What is needed: What you return should be each line of the data containing the string "eauto".

(Collected data entries)
● ● ●

Lemma label_contours_labelled (df : DataFrame) (th : Q) :
  df_wf df → is_Some (df_cols df !! "overlap"%string) →
  ∃ df', label_contours df th = Ok df' ∧ labelled df th df'.
Proof.
  intros Hwf [overlap Ho].
  unfold label_contours, pd.getitem. rewrite Ho. simpl.
  eexists. split; [reflexivity|].
  pose proof (Hwf _ _ Ho) as Hlen.
  unfold labelled, pd.setitem_series. cbn [df_len df_cols].
  split; [reflexivity|]. split.
  { intros c Hc. apply lookup_insert_ne. congruence. }
  exists overlap. eexists. split; [exact Ho|].
  rewrite lookup_insert_eq. split; [reflexivity|].
  rewrite take_app_le by (rewrite length_map; lia).
  rewrite take_ge by (rewrite length_map; lia).
  split; [apply length_map|].
  intros i o Hi. rewrite list_lookup_fmap, Hi. simpl.
  pose proof (np_gt_exceeds o th) as Hg.
  destruct (np.gt o (Num th)); simpl; (eexists; split; [reflexivity|]).
  - split; [left; reflexivity|].
    split; [intros _; apply Hg|]; reflexivity.
  - split; [right; reflexivity|].
    split; [discriminate|]. intros H. apply Hg in H. discriminate.
Qed.

Lemma label_loop_labelled (d : gmap string DataFrame) (th : Q) :
  has_overlaps d →
  ∃ d', label_loop d th = Ok d' ∧ labelled_split d th d'.
Proof.
  intros Hd. rewrite label_loop_unfold.
  pose proof (update_loop_spec (fun df => label_contours df th) d) as H.
  destruct (for_in_r _ _ _) as [d'|e].
  - exists d'. split; [reflexivity|]. intros k. specialize (H k).
    destruct (d !! k) as [df|] eqn:Ek; [|exact H].
    destruct H as (df' & Hf & Hk). exists df'. split; [exact Hk|].
    destruct (Hd k df Ek) as [Hwf Ho].
    destruct (label_contours_labelled df th Hwf Ho) as (df2 & Hf2 & Hl).
    congruence.
  - destruct H as (k & df & Ek & Hf).
    destruct (Hd k df Ek) as [Hwf Ho].
    destruct (label_contours_labelled df th Hwf Ho) as (df2 & Hf2 & Hl).
    congruence.
Qed.

(** Each labelled split is computed from that split and the threshold
    alone. *)
Lemma label_all_contours_split (t v s : gmap string DataFrame) (th : Q)
    (t' v' s' : gmap string DataFrame) :
  label_all_contours t v s th = Ok (t', v', s')
  ↔ label_loop t th = Ok t' ∧ label_loop v th = Ok v'
    ∧ label_loop s th = Ok s'.
Proof.
  unfold label_all_contours.
  destruct (label_loop t th) as [t1|e]; simpl;
    [|split; [discriminate|intros (? & _); discriminate]].
  destruct (label_loop v th) as [v1|e]; simpl;
    [|split; [discriminate|intros (_ & ? & _); discriminate]].
  destruct (label_loop s th) as [s1|e]; simpl;
    [|split; [discriminate|intros (_ & _ & ?); discriminate]].
  split.
  - intros [= <- <- <-]. auto.
  - intros ([= <-] & [= <-] & [= <-]). reflexivity.
Qed.

(** C5.  For a threshold in [0,1) and splits of frames carrying an
    overlap column, [label_all_contours] returns the three splits with
    every record labelled 1 exactly when its overlap is strictly greater
    than the threshold and 0 otherwise; and each returned split is the
    result of the labelling loop on that split alone, whatever the other
    two splits are. *)
Theorem label_all_contours_labels
    (train valid test : gmap string DataFrame) (th : Q) :
  (0 <= th)%Q → (th < 1)%Q →
  has_overlaps train → has_overlaps valid → has_overlaps test →
  ∃ train' valid' test',
    label_all_contours train valid test th = Ok (train', valid', test')
    ∧ labelled_split train th train'
    ∧ labelled_split valid th valid'
    ∧ labelled_split test th test'
    ∧ (∀ valid2 test2 t2 v2 s2,
         label_all_contours train valid2 test2 th = Ok (t2, v2, s2) →
         t2 = train')
    ∧ (∀ train2 test2 t2 v2 s2,
         label_all_contours train2 valid test2 th = Ok (t2, v2, s2) →
         v2 = valid')
    ∧ (∀ train2 valid2 t2 v2 s2,
         label_all_contours train2 valid2 test th = Ok (t2, v2, s2) →
         s2 = test').
Proof.
  intros _ _ Ht Hv Hs.
  destruct (label_loop_labelled train th Ht) as (t' & Et & Lt).
  destruct (label_loop_labelled valid th Hv) as (v' & Ev & Lv).
  destruct (label_loop_labelled test th Hs) as (s' & Es & Ls).
  exists t', v', s'.
  split; [apply label_all_contours_split; auto|].
  do 3 (split; [assumption|]).
  split; [|split]; intros ? ? ? ? ? H;
    apply label_all_contours_split in H as (H1 & H2 & H3); congruence.
Qed.

Lemma has_overlaps_empty : has_overlaps ∅.
Proof. intros k df H. rewrite lookup_empty in H. discriminate. Qed.

Lemma has_overlaps_insert (k : string) (df : DataFrame)
    (d : gmap string DataFrame) :
  df_wf df → is_Some (df_cols df !! "overlap"%string) →
  has_overlaps d → has_overlaps (<[k := df]> d).
Proof.
  intros Hwf Ho Hd k' df' H.
  apply lookup_insert_Some in H as [[_ <-]|[_ H]]; [auto|eauto].
Qed.

Lemma has_overlaps_ex_train : has_overlaps ex_train.
Proof.
  unfold ex_train. apply has_overlaps_insert.
  - apply df_wf_overlap_only. reflexivity.
  - eexists. apply lookup_singleton_eq.
  - apply has_overlaps_insert; [| |apply has_overlaps_empty].
    + apply df_wf_overlap_only. reflexivity.
    + eexists. apply lookup_singleton_eq.
Qed.

Lemma label_all_contours_labels_witness :
  ∃ train' valid' test',
    label_all_contours ex_train ∅ ex_train (1 # 2)
      = Ok (train', valid', test')
    ∧ labelled_split ex_train (1 # 2) train'
    ∧ labelled_split ∅ (1 # 2) valid'
    ∧ labelled_split ex_train (1 # 2) test'
    ∧ (∀ valid2 test2 t2 v2 s2,
         label_all_contours ex_train valid2 test2 (1 # 2)
           = Ok (t2, v2, s2) → t2 = train')
    ∧ (∀ train2 test2 t2 v2 s2,
         label_all_contours train2 ∅ test2 (1 # 2)
           = Ok (t2, v2, s2) → v2 = valid')
    ∧ (∀ train2 valid2 t2 v2 s2,
         label_all_contours train2 valid2 ex_train (1 # 2)
           = Ok (t2, v2, s2) → s2 = test').
Proof.
  apply (label_all_contours_labels ex_train ∅ ex_train (1 # 2)).
  - discriminate.
  - reflexivity.
  - apply has_overlaps_ex_train.
  - apply has_overlaps_empty.
  - apply has_overlaps_ex_train.
Defined.

Lemma label_contours_idem (df df' : DataFrame) (th : Q) :
  label_contours df th = Ok df' → label_contours df' th = Ok df'.
Proof.
  unfold label_contours, pd.getitem.
  destruct (df_cols df !! "overlap"%string) as [overlap|] eqn:Ho;
    [|discriminate].
  simpl. intros [= <-]. unfold pd.setitem_series. cbn [df_len df_cols].
  rewrite lookup_insert_ne by discriminate. rewrite Ho. simpl.
  rewrite insert_insert_eq. reflexivity.
Qed.

Lemma label_loop_idem (d d' : gmap string DataFrame) (th : Q) :
  label_loop d th = Ok d' → label_loop d' th = Ok d'.
Proof.
  rewrite !label_loop_unfold. intros H.
  pose proof (update_loop_spec (fun df => label_contours df th) d) as H1.
  rewrite H in H1.
  assert (Hfix : ∀ k x, d' !! k = Some x → label_contours x th = Ok x).
  { intros k x Hx. specialize (H1 k). destruct (d !! k) as [df|].
    - destruct H1 as (df' & Hf & Hk). rewrite Hk in Hx. injection Hx as <-.
      eapply label_contours_idem, Hf.
    - congruence. }
  pose proof (update_loop_spec (fun df => label_contours df th) d') as H2.
  destruct (for_in_r (keys d') d' _) as [d''|e].
  - f_equal. apply map_eq. intros k. specialize (H2 k).
    destruct (d' !! k) as [x|] eqn:Ex; [|exact H2].
    destruct H2 as (x' & Hf & Hk). rewrite (Hfix k x Ex) in Hf.
    congruence.
  - destruct H2 as (k & x & Hx & Hf). rewrite (Hfix k x Hx) in Hf.
    discriminate.
Qed.

(** C7.  Labelling is idempotent: for a threshold in [0,1), the splits
    [label_all_contours] returns are returned unchanged, labels included,
    when they are labelled again with the same threshold. *)
Theorem label_all_contours_idempotent
    (train valid test train' valid' test' : gmap string DataFrame)
    (th : Q) :
  (0 <= th)%Q → (th < 1)%Q →
  label_all_contours train valid test th = Ok (train', valid', test') →
  label_all_contours train' valid' test' th = Ok (train', valid', test').
Proof.
  intros _ _ H. apply label_all_contours_split in H as (Ht & Hv & Hs).
  apply label_all_contours_split.
  split; [|split]; eapply label_loop_idem; eassumption.
Qed.

Lemma label_all_contours_idempotent_witness :
  label_all_contours ex_train ∅ ∅ (1 # 2)
    = Ok (ex_train_labelled, ∅, ∅)
  ∧ label_all_contours ex_train_labelled ∅ ∅ (1 # 2)
    = Ok (ex_train_labelled, ∅, ∅).
Proof.
  assert (H : label_all_contours ex_train ∅ ∅ (1 # 2)
              = Ok (ex_train_labelled, ∅, ∅)) by (vm_compute; reflexivity).
  split; [exact H|].
  apply (label_all_contours_idempotent ex_train ∅ ∅ _ _ _ (1 # 2)).
  - discriminate.
  - reflexivity.
  - exact H.
Defined.

(** ** The update in place *)

Section in_place.

Context (f : DataFrame → Q → result DataFrame) (th : Q) (r : loc).

Lemma in_place_loop_spec (ks : list string) :
  NoDup ks →
  ∀ (h : gmap loc (gmap string DataFrame)) (d : gmap string DataFrame),
    h !! r = Some d →
    (∀ k, k ∈ ks → is_Some (d !! k)) →
    ∃ d', (for_in ks tt (in_place_body f th r) h).2 = <[r := d']> h
      ∧ (∀ k, k ∉ ks → d' !! k = d !! k)
      ∧ match (for_in ks tt (in_place_body f th r) h).1 with
        | Ok _ =>
            ∀ k, k ∈ ks →
              ∃ df df', d !! k = Some df ∧ f df th = Ok df'
                        ∧ d' !! k = Some df'
        | Raise e =>
            (∃ k df, k ∈ ks ∧ d !! k = Some df ∧ f df th = Raise e)
            ∧ ∀ k, k ∈ ks →
                ∃ df, d !! k = Some df
                  ∧ (d' !! k = Some df
                     ∨ ∃ df', f df th = Ok df' ∧ d' !! k = Some df')
        end.
Proof.
  induction 1 as [|k ks Hk Hnd IH]; intros h d Hr Hin.
  - exists d. simpl. split; [symmetry; apply insert_id, Hr|].
    split; [reflexivity|]. intros k Hk. inversion Hk.
  - destruct (Hin k) as [df Hdf]; [left|].
    cbn [for_in].
    destruct (f df th) as [df'|e] eqn:Ef.
    + assert (Hbody : (in_place_body f th r) k tt h
                      = (Ok tt, <[r := <[k := df']> d]> h)).
      { unfold in_place_body, dicts.getitem, dicts.setitem, dicts.deref,
          dicts.store,
          dict_getitem, lift, mbind, pyM_bind.
        rewrite Hr, Hdf, Ef, Hr. reflexivity. }
      rewrite (pyM_bind_run _ _ _ _ _ Hbody).
      destruct (IH (<[r := <[k := df']> d]> h) (<[k := df']> d))
        as (d' & Hh & Hout & Hres).
      { apply lookup_insert_eq. }
      { intros k' Hk'. rewrite lookup_insert_ne by (intros ->; contradiction).
        apply Hin. right. exact Hk'. }
      exists d'. split; [rewrite Hh; apply insert_insert_eq|].
      split.
      { intros k' Hk'. apply not_elem_of_cons in Hk' as [Hne Hk'].
        rewrite (Hout k' Hk'). apply lookup_insert_ne. congruence. }
      destruct (for_in ks tt (in_place_body f th r) _).1 as [[]|e].
      * intros k' Hk'. apply elem_of_cons in Hk' as [->|Hk'].
        -- exists df, df'. rewrite (Hout k Hk), lookup_insert_eq. auto.
        -- destruct (Hres k' Hk') as (df1 & df1' & H1 & H2 & H3).
           rewrite lookup_insert_ne in H1 by (intros ->; contradiction).
           eauto.
      * destruct Hres as [(k' & df1 & Hk' & H1 & H2) Hpart].
        rewrite lookup_insert_ne in H1 by (intros ->; contradiction).
        split; [exists k', df1; split; [right|]; auto|].
        intros k'' Hk''. apply elem_of_cons in Hk'' as [->|Hk''].
        -- exists df. split; [exact Hdf|]. right. exists df'.
           rewrite (Hout k Hk), lookup_insert_eq. auto.
        -- destruct (Hpart k'' Hk'') as (df2 & H3 & H4).
           rewrite lookup_insert_ne in H3 by (intros ->; contradiction).
           eauto.
    + assert (Hbody : (in_place_body f th r) k tt h = (Raise e, h)).
      { unfold in_place_body, dicts.getitem, dicts.setitem, dicts.deref,
          dicts.store,
          dict_getitem, lift, mbind, pyM_bind.
        rewrite Hr, Hdf, Ef. reflexivity. }
      rewrite (pyM_bind_raise _ _ _ _ _ Hbody). exists d. simpl.
      split; [symmetry; apply insert_id, Hr|]. split; [reflexivity|].
      split; [exists k, df; split; [left|]; auto|].
      intros k' Hk'. destruct (Hin k' Hk') as [df1 H1]. eauto.
Qed.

● ● ●

Written answer:
  apply lookup_insert_Some in H as [[_ <-]|[_ H]]; [auto|eauto].
           eauto.
           eauto.
      intros k' Hk'. destruct (Hin k' Hk') as [df1 H1]. eauto.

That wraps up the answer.